What else do I know so far? I love the granular “Now put this here, dummy” steps in the meticulous rulebook. I’ve blown 16 of my 25 initial Special Options points on a squadron consisting of an F-16, an AH-1, an A-10A (if I can’t go BRRRRRRT on my first go, I don’t see the point of any of this) and a scout unit.

I’ve got a roster of six flyers: Mohawk, Dart, Freak, Grandpa, Thor and Gumby. All rated Average in the cockpit, even if they’re exceptionally terrifying while chewing in unison at mess behind wraparound shades. I love filling out the player log, it feels like I’m doing a TTRPG bolted onto very solid rails. I promoted none of my guys in anticipation of point expenditure on armaments. You pick out and “pay” for all your air-to-air and air-to-ground ordnance, following the aircraft data cards for which craft takes what kind of bomb or missile. I’m not worried about strategy at this point: These MFers are probably going to die. I will get sent to another post and apply their sacrifice to my continued improvement. I’ve never felt more patriotic than while typing the previous sentence.

According to the Special Condition card I pulled, I’ve got satellite recon data on my side, which will increase my Loiter ability by 1. I’m not sure what this means yet. I’m just going to assume it’s like stoned and vicious HS sophomores hanging out at 7-11s in the mid-’80s—the more they Loiter, the more damage they can do. Right?

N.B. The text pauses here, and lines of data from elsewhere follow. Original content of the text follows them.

(** * ShieldHer: the mission state and its mutation API

    A shallow embedding of the two generations of the ShieldHer backend:

    - [Backend]   : [backend/drone_state.py] and [backend/app.py] (v1), the
                    Flask server with the timed simulation thread;
    - [ShieldHer] : [shieldher/config.py], [shieldher/core/drone_state.py],
                    [shieldher/core/mission_controller.py] and
                    [shieldher/server/app.py] (v1.1).

    Both are written over [Py], a model of the Python values a decoded JSON
    body can hold and of the builtins the handlers call on them, and over
    [Sched], a model of daemon threads that sleep and assign. *)

From Stdlib Require Import ZArith Bool List String Ascii Lia.
From Stdlib Require Import DecimalString.
From Stdlib Require Import Floats.SpecFloat.
Import ListNotations.

Open Scope Z_scope.
Open Scope string_scope.

Set Warnings "-register-all".

(* ================================================================== *)
(** * Python values and builtins *)

Module Py.

(** Python's [float] is an IEEE 754 binary64 number. *)
Definition float : Type := spec_float.

Definition float_zero : float := S754_zero false.

(** What [request.get_json(force=True, silent=True)] can return: [PNone]
    when the body is missing or is not JSON (and for the JSON [null]),
    otherwise the decoded value. A [dict] keeps its items in insertion
    order; a key is looked up from the front. *)
Inductive value : Type :=
| PNone
| PBool (b : bool)
| PInt (z : Z)
| PFloat (f : float)
| PStr (s : string)
| PList (items : list value)
| PDict (items : list (string * value)).

(** The exceptions the builtins below raise. *)
Inductive exn : Type :=
| ValueError
| TypeError
| OverflowError
| AttributeError
| KeyError.

(** A computation that returns or raises. *)
Inductive result (A : Type) : Type :=
| Ok (a : A)
| Raise (e : exn).
Arguments Ok {A} a.
Arguments Raise {A} e.

Definition is_str (v : value) : bool :=
  match v with
  | PStr _ => true
  | _ => false
  end.

Definition is_none (v : value) : bool :=
  match v with
  | PNone => true
  | _ => false
  end.

(** [x != 0.0]: both zeros are false, NaN and the infinities are true. *)
Definition float_truthy (f : float) : bool :=
  match f with
  | S754_zero _ => false
  | _ => true
  end.
(** * validatorXrag: the request-inspection gateway

    A shallow embedding of [validator_service/main.py] and
    [validator_service/incident_logger.py]: the payload inspection
    middleware (signature rules, regex rules, semantic fallback), the
    incident recorder with its technique mapping, the incident-intake
    endpoint, [mark_incident_handled], the listings and dashboard series of
    the read side, and [setup_database].

    Python's effects are written as a state-and-exception monad over a
    [world] that holds the four tables, the statements sent to the storage
    engine, the log, and the calls made to the analysis service.  An
    exception keeps the state reached when it was raised. *)

From Stdlib Require Import String Ascii List ZArith Bool Setoid.
From Stdlib Require Import DecimalString Sorted Permutation Lia.
Import ListNotations.
Local Open Scope string_scope.
Local Open Scope list_scope.
Local Open Scope Z_scope.

Infix "+++" := String.append (at level 60, right associativity).

(** ** Python strings *)

Module PyStr.

(** A Python [str] is held as its UTF-8 encoding, one [ascii] per byte: the
    characters of ASCII are one byte each, every other character is the two
    to four bytes [utf8] gives for its code point (the sharp s, U+00DF, is
    the two bytes [utf8 223], not the byte 223; a lone surrogate, which a
    JSON escape can bring, is the three bytes [utf8] gives for it).
    Concatenation, comparison, [startswith] and [in] on Python strings are
    the same operations on the encodings; [len], slicing and [upper] count
    and map characters, not bytes. *)
Definition utf8 (code_point : N) : string :=
  let byte (n : N) := ascii_of_N n in
  if (code_point <? 128)%N then
    String (byte code_point) EmptyString
  else if (code_point <? 2048)%N then
    String (byte (192 + code_point / 64)%N)
      (String (byte (128 + code_point mod 64)%N) EmptyString)
  else if (code_point <? 65536)%N then
    String (byte (224 + code_point / 4096)%N)
      (String (byte (128 + (code_point / 64) mod 64)%N)
         (String (byte (128 + code_point mod 64)%N) EmptyString))
  else
    String (byte (240 + code_point / 262144)%N)
      (String (byte (128 + (code_point / 4096) mod 64)%N)
         (String (byte (128 + (code_point / 64) mod 64)%N)
            (String (byte (128 + code_point mod 64)%N) EmptyString))).

(** A byte of ASCII, and a byte that continues a character begun before. *)
Definition is_ascii (c : ascii) : bool := (nat_of_ascii c <? 128)%nat.

Definition is_continuation (c : ascii) : bool :=
  ((128 <=? nat_of_ascii c) && (nat_of_ascii c <? 192))%nat.

(** [len(s)]: the number of characters. *)
Fixpoint len (s : string) : nat :=
  match s with
  | EmptyString => O
  | String c rest => if is_continuation c then len rest else S (len rest)
  end.

(** [s[:n]]: the first [n] characters. *)
Fixpoint take (n : nat) (s : string) : string :=
  match s with
  | EmptyString => EmptyString
  | String c rest =>
      if is_continuation c then String c (take n rest)
      else match n with
           | O => EmptyString
           | S m => String c (take m rest)
           end
  end.

(** [c.upper()] on a character of ASCII: the letters [a]..[z] go to
    [A]..[Z], the others have no capital. *)
Definition upper_char (c : ascii) : ascii :=
  let n := nat_of_ascii c in
  if (Nat.leb 97 n && Nat.leb n 122)%bool then ascii_of_nat (n - 32) else c.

There are also 12 enemy battalions—a mix of Assault, Support and Command—waiting for me in the Pakistani hills, which I have to metrically knock the shit out of, and quickly. I’m not counting on it. For now, I’m going to make some fairly arbitrary and stingy decisions about munitions mix in hopes of eventually using my SO points to cushion the bravura series of rookie commander fuckups that is about to occur.

I’ll hit you up once the boys have scattered a few payloads about.